その講堂の席を人が埋め尽くしており、さらに20人ほどの老若男女が1人に戻ったナオの前に跪いていた。
「めんどくさかったからね。全員【操命】して洗脳したんだよ」
「ぜ、全員!?」
「そ。ありがたいことに【賢者】全員いたからさ。これでこの国は僕達のもの。禁書に研究成果、他国の機密もね」
「……流石【大魔王】……」
「だねぇ」
「すご~い!」
「素晴らしいです!」
ルティエラとシフラは壮大さに圧倒され、ラクミルとコーリジェアは興奮気味にナオを称える。
「しばらく面向きは普段通りに運営してもらうけどね」
「ということは……」
「うん。周囲の土地をもらって、国を作っていこうか。そろそろ他の魔王達も帰る場所を作ってやらないとね」
ナオの言葉にいよいよかとコーリジェア、ルティエラ、シフラは高揚する。
【大魔王】が遂に世界に大々的に牙を剥くことを決めたのだ。
「まずは下地を作って、その後にグラフィレオラを堂々と取り込んで、世界を慌てさせる」
「慌てさせる?」
「この国が魔王の手に落ちたなんて、最悪だよね。
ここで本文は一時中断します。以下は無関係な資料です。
(** A job is installed under a new generation; a stop of a job begins under a
    new generation and fails or clears the job; a lost connection only takes a
    new generation. *)
Inductive job_step : JobSpec -> JobSpec -> Prop :=
| js_install old stopping job g :
    live_job job -> job_step (mkSpec old stopping g) (mkSpec job false (succ_i64 g))
| js_begin job g :
    jStreamID job <> "" -> job_step (mkSpec job false g) (mkSpec job true (succ_i64 g))
| js_fail job g : job_step (mkSpec job true g) (mkSpec job false g)
| js_clear job stopping g : job_step (mkSpec job stopping g) (mkSpec zeroVoiceJob false g)
| js_lost job stopping g :
    job_step (mkSpec job stopping g) (mkSpec job stopping (succ_i64 g)).

(** A step of the machine, or none. *)
Definition spec_moves (m m' : Manager) : Prop :=
  spec_of m' = spec_of m \/ job_step (spec_of m) (spec_of m').

Lemma spec_moves_refl m : spec_moves m m.
Proof. by left. Qed.

(** What the process sets on the manager from the outside. *)
Definition settings_of (m : Manager) :=
  (mStreamDefaults m, mExecutionAuthorityStreams m, mReconnectPolicy m, mStreamStarter m,
   mStreamStopper m, mAutoStartRefresher m).

Definition is_setting (l : label) : Prop :=
  match l with
  | ESetStreamVoiceDefaults _ | ESetExecutionAuthorityStreams _ | ESetReconnectPolicy _
  | ESetStreamStarter _ | ESetStreamStopper _ | ESetAutoStartRefresher _ => True
  | _ => False
  end.

#[export] Instance is_setting_dec l : Decision (is_setting l).
Proof. destruct l; simpl; apply _. Defined.

(** The other labels: the manager changes none of it by itself. *)
Definition working (l : label) : Prop := ~ is_setting l.

Definition handles_of (m : Manager) := (mStreamStarter m, mStreamStopper m, mAutoStartRefresher m).

Definition core_of (m : Manager) := (spec_of m, settings_of m).

Definition job_moves (m m' : Manager) : Prop :=
  settings_of m' = settings_of m /\ spec_moves m m'.

Lemma job_moves_core m m' : core_of m' = core_of m -> job_moves m m'.
Proof. intros [= H1 H2 H3 H4 H5 H6 H7 H8 H9]. split; [|left]; unfold settings_of, spec_of; congruence. Qed.

Lemma job_moves_refl m : job_moves m m.
Proof. by apply job_moves_core. Qed.

Lemma job_moves_from m m1 m' : core_of m1 = core_of m -> job_moves m1 m' -> job_moves m m'.
Proof.
  intros Hc [Hs Hm]. split; [|unfold spec_moves in *];
    [transitivity (settings_of m1); [done|]; by injection Hc; intros; unfold settings_of; congruence|].
  assert (spec_of m1 = spec_of m) as <- by (injection Hc; intros; unfold spec_of; congruence). done.
Qed.

Lemma job_moves_step m m' :
  settings_of m' = settings_of m -> job_step (spec_of m) (spec_of m') -> job_moves m m'.
Proof. split; [done|by right]. Qed.

Lemma fold_same {X O} (o : Manager -> O) (f : Manager -> X -> Manager) l m :
  (forall m x, o (f m x) = o m) -> o (fold_left f l m) = o m.
Proof. intros Hf. revert m. induction l as [|x l IH]; intros m; simpl; [done|]. by rewrite IH. Qed.

(** ** Sections that leave the machine alone *)

(** By cases on the guards of a section; the updates touch other fields. *)
Ltac same := cbv zeta; repeat (case_match; simpl; try done); simpl; try done.

Lemma core_cancelRetry id m : core_of (cancelAutoStartRetryLocked id m) = core_of m.
Proof. unfold cancelAutoStartRetryLocked. same. Qed.

Lemma core_cancelAutoStop id m : core_of (cancelAutoStopLocked id m) = core_of m.
Proof. unfold cancelAutoStopLocked, invalidateAutoStopLocked. same. Qed.

Lemma core_invalidate id m : core_of (invalidateAutoStopLocked id m) = core_of m.
Proof. unfold invalidateAutoStopLocked. same. Qed.

Lemma core_finish id g m : core_of (finishAutoStopLocked id g m) = core_of m.
Proof. unfold finishAutoStopLocked, clearAutoStopInFlightLocked. same. Qed.

Lemma core_clearInFlight id g m : core_of (clearAutoStopInFlightLocked id g m) = core_of m.
Proof. unfold clearAutoStopInFlightLocked. same. Qed.

Lemma core_recordIntent s g v m : core_of (recordAutoStopRejoinIntentLocked s g v m) = core_of m.
Proof. unfold recordAutoStopRejoinIntentLocked. same. Qed.

Lemma core_restart m : core_of (restartParticipantSyncLocked m).2 = core_of m.
Proof. unfold restartParticipantSyncLocked, cancelParticipantSync. simpl. by case_match. Qed.

Lemma core_updateAutoStop job now source rev m :
  core_of (updateAutoStopForParticipantSetLocked job now source rev m).2 = core_of m.
Proof.
  unfold updateAutoStopForParticipantSetLocked.
  case_match; simpl; [|by same]. rewrite core_cancelAutoStop. case_match; [apply core_recordIntent|done].
Qed.

Lemma core_finishRetry id r m : core_of (finishAutoStartRetry id r m) = core_of m.
Proof. unfold finishAutoStartRetry. same. Qed.

Lemma core_shouldLog key now m : core_of (shouldLogAutoStartLocked key now m).2 = core_of m.
Proof. unfold shouldLogAutoStartLocked. same. Qed.

Lemma core_recordFailure e s now m : core_of (record_failure_locked e s now m) = core_of m.
Proof. unfold record_failure_locked. same. Qed.

Section Sections.
Context `{MapRange}.

Lemma core_cancelAll m : core_of (cancelAllAutoStartRetriesLocked m) = core_of m.
Proof. apply fold_same. intros. apply core_cancelRetry. Qed.

Lemma core_queue_enqueue q r m : core_of (queue_enqueue q r m).2 = core_of m.
Proof. unfold queue_enqueue. by destruct (enqueue _ _ _). Qed.

Lemma core_queue_next q now m : core_of (queue_next q now m).2 = core_of m.
Proof. unfold queue_next. by destruct (next _ _ _). Qed.

Lemma core_drop_speaker u m : core_of (drop_speaker u m) = core_of m.
Proof. unfold drop_speaker. same. Qed.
国の機密を奪われたんだから」
「なるほど」
「間違いなく僕達に従う国が出る。従わなくても、そう簡単に連合なんて組めないだろうね。魔王と裏で手を組んでる可能性がある限り」
「そうですね」
「そうやって手をこまねいている間に【クルダソス】を落とす。大国が崩れれば、さらに各国は慌てるよね。その間に僕達は国を大きくしていけばいい」
ナオの言葉に頷くコーリジェア達。
普通ならばここまで大胆な作戦は考えられないが、ナオがいる限り大胆どころか簡単な作戦にまでランクが下がる。
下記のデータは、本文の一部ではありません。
Lemma post_loop_outcome delays : forall n s,
  let '(res, s', tr) := run en (post_loop deadline cfg endpoint body delays) n s in
  exists answers, requests tr = sent answers /\ outcome (S (length delays)) answers res.
Proof.
  induction delays as [|delay delays IH]; intros n s; cbn [post_loop]; rewrite run_bind;
    pose proof (postOnce_outcome n s) as Hone;
    destruct (run en (postOnce deadline cfg endpoint body) n s) as [[[again failed] s1] tr1];
    destruct Hone as [(Htr & -> & e & -> & He)|(a & Htr & [[-> ->]|(-> & e & -> & He)])].
  all: cbn [negb run].
  all: try (exists []; rewrite requests_app, Htr; split; [done|];
    split; [simpl; lia|constructor|done|intros e' [= <-]; tauto]).
  all: try (exists [a]; rewrite requests_app, Htr; split; [done|]; apply outcome_one; right; by eauto).
  - destruct (failure a) as [e|] eqn:Hf; [destruct (retryable a)|]; cbn [negb run];
      (exists [a]; rewrite requests_app, Htr; split; [done|]; apply outcome_one; by left).
  - destruct (failure a) as [e|] eqn:Hf; [destruct (retryable a) eqn:Hr|]; cbn [negb run].
    2,3: exists [a]; rewrite requests_app, Htr; split; [done|]; apply outcome_one; by left.
    rewrite run_bind. pose proof (waitForRetry_quiet delay (n + length tr1) s1) as Hw.
    destruct (run en (waitForRetry deadline delay) _ s1) as [[ended s2] tr2]. destruct Hw as [Htr2 Hctx].
    destruct ended as [e'|].
    + cbn [run]. exists [a]. rewrite !requests_app, Htr, Htr2. split; [done|].
      apply outcome_one. right. eexists. split; [done|]. right. by apply Hctx.
    + specialize (IH (n + length tr1 + length tr2)%nat s2).
      destruct (run en (post_loop _ _ _ _ delays) _ s2) as [[res s3] tr3].
      destruct IH as (answers & Htr3 & Hoc). rewrite !requests_app, Htr, Htr2, Htr3.
      destruct answers as [|b answers].
      * exists [a]. split; [done|]. apply outcome_one.
        destruct Hoc as [_ _ Hs Hfl]. destruct res as [e'|]; [|by destruct (Hs eq_refl) as (? & ? & _)].
        right. exists e'. split; [done|].
        destruct (Hfl e' eq_refl) as [|[|(? & ? & _)]]; [by left|by right|done].
      * exists (a :: b :: answers). split; [done|]. by apply outcome_again.
Qed.
End Publish.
「まぁ、しばらくは禁書を漁るさ。コーリジェアはなんだったら機密を見てもいいよ」
「はい」
「ルティエラ達もしばらくはゆっくりしてて、冒険者稼業してもいいし、研究してもいいよ」
「難しいですねぇ」
「だねぇ」
「ひま~!」
ルティエラとシフラは悩ましそうに腕を組む。
正直、そこら辺の魔物相手では相手にならない。研究と言ってもやったことないので、意欲が湧かない。
ラクミルも興味沸かないのか、正直に言った。
それにナオは苦笑する。
「だよね。じゃ、分身するからさ。周りの国を攻め落としに行こうか」
ナオの言葉に頷くルティエラ達。
コーリジェアはここで調べ物や研究を見ることになった。
「さぁ、勇者を出迎える準備を始めようか」
ニヤァと笑いながらナオは世界を侵食する準備に取り掛かるのだった。